Content starts

Lemma no_breakpoint_info_clears_response_witness :
  let session := mkSession true (λ _ _, InfoResolved None) in
  let held := mkGlobals true None
                (Some (mkInfoResponse (Some "data:x") "x" None None)) in
  supportsDataBreakpoints session = true
  ∧ executeCommand BREAK_WHEN_VALUE_CHANGES_ID held ≠ Some []
  ∧ executeCommand BREAK_WHEN_VALUE_CHANGES_ID
      (getContextForVariableMenuWithDataAccess variableX (Some session)
         (Some 7) held).2 = Some [].
Proof.
  split; [reflexivity|]. split; [discriminate|].
  destruct (no_breakpoint_info_clears_response variableX
              (mkSession true (λ _ _, InfoResolved None)) (Some 7)
              (mkGlobals true None
                 (Some (mkInfoResponse (Some "data:x") "x" None None)))
              eq_refl eq_refl) as (_ & Hchanges & _).
  exact Hchanges.
Defined.
(** C8. [GetProviderRanking] returns a permutation of the provider keys of
    the map, whatever the order in which [range] visits it, and every
    earlier provider of the result has a [TotalUses] greater than or equal
    to that of every later one. *)
Theorem ranking_sorted_permutation (sm : StatsManager) :
  let m := ProviderStatsMap (stats sm) in
  let result := GetProviderRanking range sm in
  result ≡ₚ (map_to_list m).*1
  ∧ NoDup result
  ∧ (∀ x, x ∈ result ↔ is_Some (m !! x))
  ∧ ∀ i j x y sx sy, (i < j)%nat →
      result !! i = Some x → result !! j = Some y →
      m !! x = Some sx → m !! y = Some sy →
      TotalUses sy <= TotalUses sx.
Proof.
  intros m result.
  assert (HP : result ≡ₚ (map_to_list m).*1).
  { unfold result, GetProviderRanking.
    rewrite (proj1 (sort_rankings_spec _)). unfold collect_rankings.
    rewrite <- list_fmap_compose. fold m.
    rewrite (range_visits_each_once m). done. }
  split_and!.
  - exact HP.
  - rewrite HP. apply NoDup_fst_map_to_list.
  - intros x. rewrite HP. rewrite list_elem_of_fmap. split.
    + intros ([k v] & -> & Hkv). apply elem_of_map_to_list in Hkv. by eexists.
    + intros [v Hv]. exists (x, v). split; [done|]. by apply elem_of_map_to_list.
  - intros i j x y sx sy Hij Hx Hy Hsx Hsy.
    unfold result, GetProviderRanking in Hx, Hy.
    rewrite list_lookup_fmap in Hx, Hy.
    apply fmap_Some in Hx as (a & Ha & ->). apply fmap_Some in Hy as (b & Hb & ->).
    rewrite <- (sorted_entry_uses sm a i sx Ha Hsx).
    rewrite <- (sorted_entry_uses sm b j sy Hb Hsy).
    by apply (proj2 (sort_rankings_spec (collect_rankings range sm)) i j).
Qed.
End RankingProperties.
(** X17: [EquilChargeStates] and [create_ChargeStates_dictionary] agree on
    one element.  With a positive temperature and a dictionary whose row at
    the resolved index has no entry above [1.0], when the call for the list
    of that one element returns, [EquilChargeStates] on the same dictionary
    returns the same view of the table, with the same values in it, and
    changes no other row. *)
Theorem EquilChargeStates_agrees_with_create (element : string)
    (temperature : float) (AtomicData : atomic_data) (grid v : list float)
    (a : np.ndarray) (cs : gmap string np.ndarray) (w w' : world) :
  (0 <? temperature)%float = true ->
  (forall e t, tables AtomicData !! e = Some t ->
               equistate t < length (heap w)) ->
  temperatures AtomicData = Some grid ->
  view_of (heap w) AtomicData (func_index_te temperature grid) element
  = Some a ->
  np.buffer_row (heap w) a = Some v ->
  Forall (fun x => (1 <? x)%float = false) v ->
  create_ChargeStates_dictionary func_index_te [element] temperature
    (Some AtomicData) w = (Returns cs, w') ->
  exists w'',
    EquilChargeStates func_index_te temperature element (Some AtomicData) w
    = (Returns a, w'')
    /\ cs !! element = Some a
    /\ np.buffer_row (heap w'') a = np.buffer_row (heap w') a
    /\ forall b, b <> a ->
         np.buffer_row (heap w'') b = np.buffer_row (heap w) b.
Proof.
  intros HT Hwf Hgrid Hview Hv Hall Hrun.
  apply create_inv in Hrun as (cs1 & w1 & Hneutral & Hequil & _).
  apply neutral_loop_inv in Hneutral as (_ & _ & [extra1 Hh1] & _).
  unfold equilibrium_block in Hequil. rewrite HT in Hequil.
  rewrite bind_ret in Hequil. unfold of_option in Hequil.
  rewrite Hgrid, bind_ret in Hequil.
  apply equilibrium_loop_inv in Hequil as (_ & _ & Hin & _ & Hrows).
  destruct (Hin element) as (a' & v' & Hview' & Hcs & _); [by left|].
  rewrite Hh1, view_of_app, Hview in Hview' by done.
  injection Hview' as <-.
  assert (Hbase : np.base a < length (heap w)).
  { unfold np.buffer_row in Hv. apply lookup_lt_is_Some.
    destruct (heap w !! np.base a); [by eexists | done]. }
  destruct (EquilChargeStates_returns_below_one func_index_te temperature
              element AtomicData grid v a w Hgrid Hview Hv Hall) as [Hrun _].
  eexists. split; [exact Hrun|]. split; [done|]. cbn [heap set_heap]. split.
  - rewrite buffer_row_update, decide_True by done.
    rewrite Hrows, decide_True.
    + by rewrite Hh1, buffer_row_app_lt.
    + apply Exists_exists. exists element. split; [by left|].
      by rewrite Hh1, view_of_app.
  - intros b Hb. by rewrite buffer_row_update, decide_False.
Qed.

End Again.

Lemma create_again_witness :
  exists cs w',
    (0 <? 5.2)%float = true
    /\ (forall e t, tables (hydrogen_data [4; 5]%float) !! e = Some t ->
                    equistate t < length (heap (hydrogen_world roundoff_rows)))
    /\ create_ChargeStates_dictionary nearest_index ["H"%string] 5.2
         (Some (hydrogen_data [4; 5]%float)) (hydrogen_world roundoff_rows)
       = (Returns cs, w')
    /\ exists w'',
         create_ChargeStates_dictionary nearest_index ["H"%string] 5.2
           (Some (hydrogen_data [4; 5]%float)) w' = (Returns cs, w'')
         /\ forall b v, np.buffer_row (heap w') b = Some v ->
                        np.buffer_row (heap w'') b = Some v.
Proof.
  eexists _, _. split; [reflexivity|].
  split; [apply hydrogen_table_in_heap|].
  match goal with
  | |- ?A /\ _ => assert (Hrun : A) by (vm_compute; reflexivity)
  end.
  split; [exact Hrun|].
  exact (create_again nearest_index ["H"%string] 5.2 _ _ _ _ eq_refl
           (hydrogen_table_in_heap _ _) Hrun).
Defined.

Lemma EquilChargeStates_agrees_with_create_witness :
  let AtomicData := hydrogen_data [4; 5]%float in
  let w := hydrogen_world roundoff_rows in
  let a := np.RowView 0 1 in
  let v := [0.999999999991; 8.9e-16]%float in
  exists cs w',
    (0 <? 5.2)%float = true
    /\ (forall e t, tables AtomicData !! e = Some t ->
                    equistate t < length (heap w))
    /\ temperatures AtomicData = Some [4; 5]%float
    /\ view_of (heap w) AtomicData (nearest_index 5.2 [4; 5]%float) "H"
       = Some a
    /\ np.buffer_row (heap w) a = Some v
    /\ Forall (fun x => (1 <? x)%float = false) v
    /\ create_ChargeStates_dictionary nearest_index ["H"%string] 5.2
         (Some AtomicData) w = (Returns cs, w')
    /\ exists w'',
         EquilChargeStates nearest_index 5.2 "H" (Some AtomicData) w
         = (Returns a, w'')
         /\ cs !! "H"%string = Some a
         /\ np.buffer_row (heap w'') a = np.buffer_row (heap w') a
         /\ forall b, b <> a ->
              np.buffer_row (heap w'') b = np.buffer_row (heap w) b.
Proof.
  intros AtomicData w a v. eexists _, _.
  assert (Hall : Forall (fun x => (1 <? x)%float = false) v)
    by (repeat constructor).
  split; [reflexivity|].
  split; [apply hydrogen_table_in_heap|].
  split; [reflexivity|]. split; [reflexivity|]. split; [reflexivity|].
  split; [exact Hall|].
  match goal with
  | |- ?A /\ _ => assert (Hrun : A) by (vm_compute; reflexivity)
  end.
  split; [exact Hrun|].
  exact (EquilChargeStates_agrees_with_create nearest_index "H" 5.2 AtomicData
           [4; 5]%float v a _ w _ eq_refl (hydrogen_table_in_heap _ _)
           eq_refl eq_refl eq_refl Hall Hrun).
Defined.

(** ** read_atomic_data: the other arrays of an element *)

Lemma reshape2_shape (v : list float) (n0 : Z) (n1 : nat)
    (a : list (list float)) (w w' : world) :
  np.reshape2 v n0 n1 w = (Returns a, w') ->
  w' = w /\ shape2 n0 n1 a /\ concat a = v.
Proof.
  intros (-> & Hall & Hcat & Hrows)%reshape2_inv. by repeat split.
Qed.

Lemma reshape3_shape (v : list float) (n0 : Z) (n1 n2 : nat)
    (a : list (list (list float))) (w w' : world) :
  np.reshape3 v n0 n1 n2 w = (Returns a, w') ->
  w' = w
  /\ Forall (fun m => length m = n1 /\ Forall (fun r => length r = n2) m) a
  /\ ((0 <= n0)%Z -> length a = Z.to_nat n0)
  /\ flat3 a = v.
Proof.
  unfold np.reshape3.
  destruct (np.infer_dim n0 (n1 * n2) (length v)) as [rows|] eqn:Hdim; [|done].
  intros [= <- <-]. apply infer_dim_Some in Hdim as [Hlen Hrows].
  destruct (chunks_rows rows (n1 * n2) v Hlen) as [Hall Hcat].
  split; [done|]. split; [|split].
  - apply Forall_fmap. eapply Forall_impl; [exact Hall|].
    intros b Hb. cbn. split; [apply chunks_length|].
    by apply chunks_rows.
  - intros Hn. rewrite length_fmap, chunks_length. by apply Hrows.
  - unfold flat3. rewrite <- list_fmap_compose.
    rewrite <- Hcat at 2. f_equal.
    rewrite <- (list_fmap_id (np.chunks rows (n1 * n2) v)) at 2.
    apply Forall_fmap_ext. eapply Forall_impl; [exact Hall|].
    intros b Hb. cbn. by apply chunks_rows.
Qed.

Lemma parse_element_file_arrays (H : list record) (nstates : nat)
    (f : element_file) (w w' : world) :
  parse_element_file H nstates w = (Returns f, w') ->
  (exists r1 r2 r3 rest,
     H = r1 :: r2 :: r3
         :: RealRecord (concat (f_eigenvalues f))
         :: RealRecord (flat3 (f_eigenvector f))
         :: RealRecord (flat3 (f_eigenvector_inv f))
         :: RealRecord (concat (f_c_rate f))
         :: RealRecord (concat (f_r_rate f)) :: rest)
  /\ shape2 (f_nte f) nstates (f_eigenvalues f)
  /\ shape3 (f_nte f) nstates (f_eigenvector f)
  /\ shape3 (f_nte f) nstates (f_eigenvector_inv f)
  /\ shape2 (f_nte f) nstates (f_c_rate f)
  /\ shape2 (f_nte f) nstates (f_r_rate f).
Proof.
  unfold parse_element_file. intros Hrun.
  apply bind_inv_Returns in Hrun as ([ints H1] & w1 & [-> ->]%read_ints_inv & Hrun).
  apply bind_inv_Returns in Hrun as ([a b] & w1 & [-> ->]%unpack2_inv & Hrun).
  apply bind_inv_Returns in Hrun as ([temps H2] & w1 & [-> ->]%read_reals_inv & Hrun).
  apply bind_inv_Returns in Hrun as ([v3 H3] & w1 & [-> ->]%read_reals_inv & Hrun).
  apply bind_inv_Returns in Hrun as (equi & w1 & (-> & _)%reshape2_inv & Hrun).
  apply bind_inv_Returns in Hrun as ([v4 H4] & w1 & [-> ->]%read_reals_inv & Hrun).
  apply bind_inv_Returns in Hrun
    as (a4 & w1 & (-> & S4 & C4)%reshape2_shape & Hrun).
  apply bind_inv_Returns in Hrun as ([v5 H5] & w1 & [-> ->]%read_reals_inv & Hrun).
  apply bind_inv_Returns in Hrun
    as (a5 & w1 & (-> & A5 & L5 & C5)%reshape3_shape & Hrun).
  apply bind_inv_Returns in Hrun as ([v6 H6] & w1 & [-> ->]%read_reals_inv & Hrun).
  apply bind_inv_Returns in Hrun
    as (a6 & w1 & (-> & A6 & L6 & C6)%reshape3_shape & Hrun).
  apply bind_inv_Returns in Hrun as ([v7 H7] & w1 & [-> ->]%read_reals_inv & Hrun).
  apply bind_inv_Returns in Hrun
    as (a7 & w1 & (-> & S7 & C7)%reshape2_shape & Hrun).
  apply bind_inv_Returns in Hrun as ([v8 H8] & w1 & [-> ->]%read_reals_inv & Hrun).
  apply bind_inv_Returns in Hrun
    as (a8 & w1 & (-> & S8 & C8)%reshape2_shape & Hrun).
  injection Hrun as <- <-. cbn.
  split; [|unfold shape3; destruct S4, S7, S8; by repeat split].
  subst v4 v5 v6 v7 v8. by eexists _, _, _, H8.
Qed.
Lemma col_w_sum_Forall2 e a n :
  0 <= a -> a + n <= Z.of_nat (length (col_w e)) ->
  Forall2 (fun i x => idx (col_w e) i = Some x) (seqZ a n)
          ((fun i => default 0 (idx (col_w e) i)) <$> seqZ a n).
Proof.
  intros Ha Hn. apply Forall2_fmap_r, Forall_Forall2_diag.
  apply Forall_forall. intros i Hi%elem_of_seqZ.
  destruct (idx_is_Some (col_w e) i) as [x Hx]; [lia|].
  simpl. rewrite Hx. reflexivity.
Qed.

Lemma row_heights_exist env t :
  table_ok env t = true ->
  exists hs, Forall2 (fun r h => get_row_height env t r = Some h)
                     (seqZ 0 (row_cnt (ext_attr t))) hs.
Proof.
  intros Hok.
  assert (is_Some (mapM (get_row_height env t) (seqZ 0 (row_cnt (ext_attr t)))))
    as [hs Hhs].
  { apply mapM_is_Some. apply Forall_forall. intros r Hr%elem_of_seqZ.
    apply get_row_height_total; [exact Hok | lia]. }
  exists hs. by apply mapM_Some.
Qed.

(** ** The store under a slot write *)

Lemma c_str_terminated txt rest :
  Forall (fun c => c <> 0) txt -> c_str (txt ++ 0 :: rest) = Some txt.
Proof.
  induction 1 as [|c txt Hc _ IH]; simpl; [reflexivity|].
  destruct (Z.eqb_spec c 0); [contradiction|]. rewrite IH. reflexivity.
Qed.

Lemma c_str_nul_is_Some txt : is_Some (c_str (txt ++ [0])).
Proof.
  induction txt as [|c txt [s IH]]; simpl; [eauto|].
  destruct (c =? 0); [eauto|]. rewrite IH. simpl. eauto.
Qed.

Lemma slot_ok_value format txt : slot_ok (Some (format :: txt ++ [0])) = true.
Proof.
  unfold slot_ok. change (drop 1 (format :: txt ++ [0])) with (txt ++ [0]).
  destruct (c_str_nul_is_Some txt) as [s ->]. reflexivity.
Qed.

Lemma idx_0_cons {A} (b : list A) x : idx b 0 = Some x -> exists r, b = x :: r.
Proof. destruct b as [|y r]; [discriminate|]. intros [= ->]. eauto. Qed.

Lemma slot_ok_set_format b format :
  slot_ok (Some b) = true -> slot_ok (Some (<[0%nat := format]> b)) = true.
Proof.
  unfold slot_ok. destruct (idx b 0) as [f|] eqn:Hf; [|discriminate].
  destruct (idx_0_cons _ _ Hf) as [r ->]. simpl. trivial.
Qed.

Lemma slot_ok_ensure junk p :
  slot_ok p = true -> slot_ok (Some (ensure_slot junk p)) = true.
Proof. destruct p; [trivial | reflexivity]. Qed.

Lemma cell_index_range (R C row col : Z) :
  0 <= row < R -> 0 <= col < C -> 0 <= row * C + col < R * C.
Proof. intros. assert (row * C + C <= R * C) by nia. nia. Qed.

Content ends

Task
Wherever the string "format" turns up in the material, copy the whole line.

Exercise output
Lemma slot_ok_value format txt : slot_ok (Some (format :: txt ++ [0])) = true.
  unfold slot_ok. change (drop 1 (format :: txt ++ [0])) with (txt ++ [0]).
Lemma slot_ok_set_format b format :
  slot_ok (Some b) = true -> slot_ok (Some (<[0%nat := format]> b)) = true.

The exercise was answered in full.